Our way of thinking and the tastes we use show definite signs of Scandinavian influence. When working in Fäviken in Sweden, the seasons and the produce were mostly the same as in Estonia.
And working in Paris you always learn new classical techniques and soak up on the whole atmosphere and vibes of Paris.
9. You are regarded as one of the best Estonian chefs. What sets a top chef apart from the pack?
It is hard for me to assess that. I just try to focus on my own things/topics/ niche and do what I do and deliver as well as I can.
I find it the hardest when you cannot execute your ideas in a desired way although in time you also learn to get over that more easily and you should never lose the fun factor when cooking.
10. Do you have a signature dish or a favorite dish that you enjoy cooking?
Not really…it changes in time and with seasons.
11. Do you follow food trends? If so, what is the top trend for 2020 and what’s next for 2021 and onward?
Not particularly as I am quite set with my focus on zero-waste and it seems like a great path of discovery for now, so I am not actively following new trends.

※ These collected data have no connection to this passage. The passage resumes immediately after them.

(* ===== verification/ThinkerList.v ===== *)
(** * The thinker list in memory (src/commands/doom/p_tick.c)

    [thinkercap] is the head of a circular list with links in both
    directions. The model of the game has the list of the objects instead;
    this file shows that the links do what the model says: a new thinker goes
    last, the one that is removed leaves the others in their order, and its
    own link, which the loop of [P_RunThinkers] reads after it was freed, still
    leads to the object that came next. *)
From S2P Require Import Prelude GameTypes Thinkers MovePlane Ticker TickerTheorems.
#[local] Open Scope doom_scope.

Module Links.
(** The fields [next] and [prev] of the thinkers, by address. *)
Record links : Type := mk { next : gmap Z Z; prev : gmap Z Z }.

Section ops.
Variable thinkercap : Z.

Definition get_next (a : Z) (m : links) : outcome Z := of_option (next m !! a).
Definition get_prev (a : Z) (m : links) : outcome Z := of_option (prev m !! a).
Definition set_next (a v : Z) (m : links) : links := mk (<[a := v]> (next m)) (prev m).
Definition set_prev (a v : Z) (m : links) : links := mk (next m) (<[a := v]> (prev m)).

Definition P_InitThinkers (m : links) : links := set_prev thinkercap thinkercap (set_next thinkercap thinkercap m).

Definition P_AddThinker (thinker : Z) (m : links) : outcome links :=
  let* last := get_prev thinkercap m in
  let m := set_next last thinker m in
  let m := set_next thinker thinkercap m in
  let* last := get_prev thinkercap m in
  let m := set_prev thinker last m in
  Ret (set_prev thinkercap thinker m).

(** The two lines of [P_RunThinkers] that take out [currentthinker]. *)
Definition unlink (current : Z) (m : links) : outcome links :=
  let* n := get_next current m in
  let* p := get_prev current m in
  let m := set_prev n p m in
  let* p := get_prev current m in
  let* n := get_next current m in
  Ret (set_next p n m).

(** The objects of the list that starts behind [a]. *)
Fixpoint walk (fuel : nat) (a : Z) (m : links) : outcome (list Z) :=
  match fuel with
  | O => NoFuel
  | S fuel =>
      let* b := get_next a m in
      if b =? thinkercap then Ret []
      else let* l := walk fuel b m in Ret (b :: l)
  end.
End ops.
End Links.
Import Links.

Section facts.
Variable cap : Z.

(** [a] is followed by [b]. *)
Definition linked (m : links) (a b : Z) : Prop := next m !! a = Some b /\ prev m !! b = Some a.
(** The links form the circle of the cap and the objects [l]. *)
Definition list_in (m : links) (l : list Z) : Prop := NoDup (cap :: l) /\ cyc (linked m) (cap :: l).

(** Links inside a list do not depend on what leads into it or out of it. *)
Lemma path_kept (m m' : links) L : NoDup L -> path (linked m) L ->
  (forall a, a ∈ L -> last L <> Some a -> next m' !! a = next m !! a) ->
  (forall a, a ∈ L -> head L <> Some a -> prev m' !! a = prev m !! a) -> path (linked m') L.
Proof.
  destruct L as [|x L]; [done|]. cbn [path head]. revert x. induction L as [|y L IH]; intros x Hnd Hp Hn Hv; [done|].
  cbn in Hp |- *. destruct Hp as [[H1 H2] Hp]. apply NoDup_cons in Hnd as [Hx Hnd].
  assert (Hy : y ∉ L) by (by apply NoDup_cons in Hnd as [? _]). split.
  - split.
    + rewrite Hn; [done|left|]. cbn. intros E. apply Hx. by eapply last_Some_elem_of.
    + rewrite Hv; [done|right; left|]. intros [= ->]. apply Hx. left.
  - apply (IH y); [done|done| |].
    + intros a Ha Hl. apply Hn; [by right|]. by destruct L.
    + intros a Ha Hh. apply Hv; [by right|]. intros [= ->]. done.
Qed.

Lemma init_run m : list_in (P_InitThinkers cap m) [].
Proof. split; [apply NoDup_singleton|]. cbn. split; [|done]. split; cbn; by rewrite lookup_insert_eq. Qed.

(** The last element of the circle is the one before the cap. *)
Lemma last_before m l : cyc (linked m) (cap :: l) -> exists y, last (cap :: l) = Some y /\ linked m y cap.
Proof.
  destruct l as [|z l] using rev_ind; intros Hc.
  - exists cap. split; [done|]. cbn in Hc. tauto.
  - exists z. split; [by rewrite app_comm_cons, last_snoc|]. by eapply cyc_last.
Qed.

Lemma add_run m l t : list_in m l -> t ∉ cap :: l -> exists m', P_AddThinker cap t m = Ret m' /\ list_in m' (l ++ [t]).
Proof.
  intros [Hnd Hc] Ht. destruct (last_before m l Hc) as (y & Hy & Hyn & Hyp).
  assert (Hty : t <> y) by (intros ->; by apply Ht, last_Some_elem_of).
  assert (Htc : t <> cap) by (intros ->; apply Ht; left).
  unfold P_AddThinker, get_prev. rewrite Hyp. cbn [of_option obind set_next prev]. rewrite Hyp. cbn [of_option obind].
  eexists. split; [reflexivity|]. set (m' := set_prev _ _ _).
  assert (Hnext : forall a, next m' !! a = if decide (a = t) then Some cap else if decide (a = y) then Some t else next m !! a).
  { intros a. cbn. destruct (decide (a = t)) as [->|?]; [by rewrite lookup_insert_eq|]. rewrite lookup_insert_ne by done.
    destruct (decide (a = y)) as [->|?]; [by rewrite lookup_insert_eq|]. by rewrite lookup_insert_ne. }
  assert (Hprev : forall a, prev m' !! a = if decide (a = cap) then Some t else if decide (a = t) then Some y else prev m !! a).
  { intros a. cbn. destruct (decide (a = cap)) as [->|?]; [by rewrite lookup_insert_eq|]. rewrite lookup_insert_ne by done.
    destruct (decide (a = t)) as [->|?]; [by rewrite lookup_insert_eq|]. by rewrite lookup_insert_ne. }
  split.
  - rewrite app_comm_cons. apply NoDup_app. split_and!; [done| |apply NoDup_singleton]. by intros x Hx ->%list_elem_of_singleton.
  - rewrite app_comm_cons. apply (cyc_rot _ [t] (cap :: l)). cbn [app]. apply cyc_intro; [done| | |].
    + apply (path_kept m); [done| | |].
      * unfold cyc in Hc. by apply (path_app _ (cap :: l) [cap]).
      * intros a Ha Hl. rewrite Hnext. rewrite !decide_False; [done|congruence|]. by intros ->.
      * intros a Ha Hh. rewrite Hprev. rewrite !decide_False; [done|by intros ->|]. cbn in Hh. congruence.
    + intros x [= <-]. split; [rewrite Hnext; by rewrite decide_True|rewrite Hprev; by rewrite decide_True].
    + intros x Hx. assert (x = y) as -> by congruence. split; [rewrite Hnext|rewrite Hprev].
      * by rewrite decide_False, decide_True by congruence.
      * by rewrite decide_False, decide_True by congruence.
Qed.

Lemma unlink_run m pre a post : list_in m (pre ++ a :: post) -> exists m', unlink a m = Ret m' /\ list_in m' (pre ++ post) /\
  next m' !! a = head (post ++ [cap]).
Proof.
  intros [Hnd Hc]. set (K := post ++ cap :: pre).
  assert (HcK : cyc (linked m) (a :: K)).
  { unfold K. rewrite app_comm_cons. apply (cyc_rot _ (cap :: pre) (a :: post)). by rewrite <- app_comm_cons. }
  assert (HndK : NoDup (a :: K)).
  { unfold K. assert (Hp : a :: post ++ cap :: pre ≡ₚ cap :: pre ++ a :: post) by solve_Permutation. by rewrite Hp. }
  apply NoDup_cons in HndK as [HaK HndK].
  assert (Hn : exists n, head K = Some n /\ head (post ++ [cap]) = Some n) by (unfold K; destruct post; cbn; eauto).
  destruct Hn as (n & HnK & Hn'). assert (Hpl : exists p, last K = Some p) by (destruct K using rev_ind; [done|exists x; by rewrite last_snoc]).
  destruct Hpl as (p & HpK).
  assert (Han : linked m a n) by (destruct K as [|k K']; [done|]; injection HnK as ->; by apply cyc_first in HcK).
  assert (Hpa : linked m p a).
  { destruct K as [|k K'] using rev_ind; [done|]. rewrite last_snoc in HpK. injection HpK as ->. by eapply cyc_last. }
  assert (Hna : n <> a) by (intros ->; apply HaK; destruct K; [done|]; injection HnK as ->; left).
  assert (Hpa' : p <> a) by (intros ->; by apply HaK, last_Some_elem_of).
  destruct Han as [Han1 Han2], Hpa as [Hpa1 Hpa2]. unfold unlink, get_next, get_prev. rewrite Han1, Hpa2. cbn [of_option obind set_prev prev next].
  rewrite lookup_insert_ne by done. rewrite Hpa2, Han1. cbn [of_option obind].
  eexists. split; [reflexivity|]. set (m' := set_next _ _ _). split; [|cbn; by rewrite lookup_insert_ne, Hn' by done].
  assert (HpathK : path (linked m') K).
  { apply (path_kept m); [done|by eapply cyc_path| |].
    - intros x Hx Hl. cbn. rewrite lookup_insert_ne; [done|congruence].
    - intros x Hx Hh. cbn. rewrite lookup_insert_ne; [done|congruence]. }
  assert (Hpn : linked m' p n) by (split; cbn; by rewrite lookup_insert_eq).
  assert (HcK' : cyc (linked m') K).
  { destruct K as [|k K']; [done|]. injection HnK as ->. cbn. apply chain_snoc; [done|]. intros x Hx. assert (x = p) as -> by congruence. done. }
  split.
  - assert (Hp : cap :: pre ++ post ≡ₚ K) by (unfold K; solve_Permutation). by rewrite Hp.
  - rewrite app_comm_cons. by apply (cyc_rot _ post (cap :: pre)).
Qed.

Lemma walk_run m l : forall a rest, NoDup (cap :: l) -> cap ∉ rest -> chain (linked m) a (rest ++ [cap]) ->
  forall fuel, (length rest < fuel)%nat -> walk cap fuel a m = Ret rest.
Proof.
  intros a rest _. revert a. induction rest as [|b rest IH]; intros a Hn Hc fuel Hf; (destruct fuel as [|fuel]; [cbn in Hf; lia|]); cbn [walk].
  - destruct Hc as [[E _] _]. unfold get_next. rewrite E. cbn [of_option obind]. by rewrite Z.eqb_refl.
  - destruct Hc as [[E _] Hc]. apply not_elem_of_cons in Hn as [Hb Hn]. unfold get_next. rewrite E. cbn [of_option obind].
    rewrite (proj2 (Z.eqb_neq b cap)) by congruence. rewrite (IH b Hn Hc) by (cbn in Hf; lia). done.
Qed.

(** ** The links implement the list of the model *)

(** Where the cursor of the model is. *)
Definition cursor (b : Z) : option Z := if b =? cap then None else Some b.

(** C35: the circular list with links in both directions implements the list
    of the thinkers. P_InitThinkers makes the empty list, P_AddThinker appends,
    the two assignments of P_RunThinkers take out an object, and the links lead
    to the objects in their order; the link of an object that was taken out
    still leads to the one that came next. *)
Theorem thinker_list_refines m g : list_in m (addresses g) ->
  list_in (Links.P_InitThinkers cap m) (addresses (Thinkers.P_InitThinkers g)) /\
  walk cap (S (length (addresses g))) cap m = Ret (addresses g) /\
  (forall t th, t ∉ cap :: addresses g ->
     exists m', Links.P_AddThinker cap t m = Ret m' /\ list_in m' (addresses (Thinkers.P_AddThinker t th g))) /\
  (forall a, a ∈ addresses g -> exists b, get_next a m = Ret b /\ cursor b = next_thinker a g) /\
  (forall a, a ∈ addresses g -> exists m' b, Links.unlink a m = Ret m' /\ list_in m' (addresses (Ticker.unlink a g)) /\
     get_next a m' = Ret b /\ cursor b = next_thinker a g).
Proof.
  intros Hm. pose proof Hm as [Hnd Hc]. apply NoDup_cons in Hnd as Hnd'. destruct Hnd' as [Hcap HndL].
  assert (Hcur : forall post, cap ∉ post -> exists b, head (post ++ [cap]) = Some b /\ cursor b = head post).
  { intros [|b post] Hn; cbn; [exists cap; unfold cursor; by rewrite Z.eqb_refl|]. exists b. split; [done|]. unfold cursor.
    apply not_elem_of_cons in Hn as [Hb _]. by rewrite (proj2 (Z.eqb_neq b cap)) by congruence. }
  split_and!.
  - apply init_run.
  - apply (walk_run m (addresses g)); [done|done|exact Hc|lia].
  - intros t th Ht. destruct (add_run m (addresses g) t Hm Ht) as (m' & E & Hm'). exists m'. split; [done|].
    unfold addresses, Thinkers.P_AddThinker in *. cbn. by rewrite fmap_app.
  - intros a Ha. destruct (list_elem_of_split _ _ Ha) as (pre & post & Ea). rewrite Ea in Hc, Hcap.
    destruct (Hcur post) as (b & Hb & Hcb); [set_solver|]. exists b. rewrite (next_split a g pre post) by done. split; [|done].
    unfold cyc in Hc. rewrite <- app_assoc in Hc. cbn in Hc. apply chain_app in Hc as [_ Hc]. unfold get_next.
    destruct post as [|c post]; cbn in Hb, Hc; injection Hb as <-; destruct Hc as [[-> _] _]; done.
  - intros a Ha. destruct (list_elem_of_split _ _ Ha) as (pre & post & Ea). rewrite Ea in Hm, Hcap.
    destruct (unlink_run m pre a post Hm) as (m' & E & Hm' & Hn). destruct (Hcur post) as (b & Hb & Hcb); [set_solver|].
    exists m', b. rewrite (next_split a g pre post), (addresses_unlink a g pre post) by done. split_and!; try done.
    unfold get_next. by rewrite Hn, Hb.
Qed.
End facts.

(** ** Witness: three thinkers behind the cap at 9 *)
Section witness.
Definition three : links :=
  mk (<[9 := 1]> (<[1 := 2]> (<[2 := 3]> (<[3 := 9]> ∅)))) (<[1 := 9]> (<[2 := 1]> (<[3 := 2]> (<[9 := 3]> ∅)))).
Definition three_game : game := gm busy.
Lemma thinker_list_refines_witness : exists m', Links.unlink 2 three = Ret m' /\ list_in 9 m' [1; 3] /\ get_next 2 m' = Ret 3.
Proof.
  destruct (thinker_list_refines 9 three three_game) as (_ & _ & _ & _ & Hu).
  - split; [by_decision|]. vm_compute. tauto.
  - destruct (Hu 2) as (m' & b & E & Hl & Hb & Hcur); [right; left|]. exists m'. split; [exact E|]. split; [exact Hl|].
    rewrite Hb. f_equal. unfold cursor in Hcur. destruct (b =? 9); [discriminate|]. by injection Hcur as ->.
Defined.
End witness.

As I mentioned there is a strong focus on vegetables on the menu and that also offers a good deal of rediscovering.
I believe that after this crises, good old comfort food will make an even stronger comeback than we have witnessed so far. I also see an increase in using Asian and Japanese techniques in Europe.
12. What advice would you give someone who wants to become a chef?
Set your concept and become the best in the world in it. Figure out your niche, your thing and become the best at it in the world!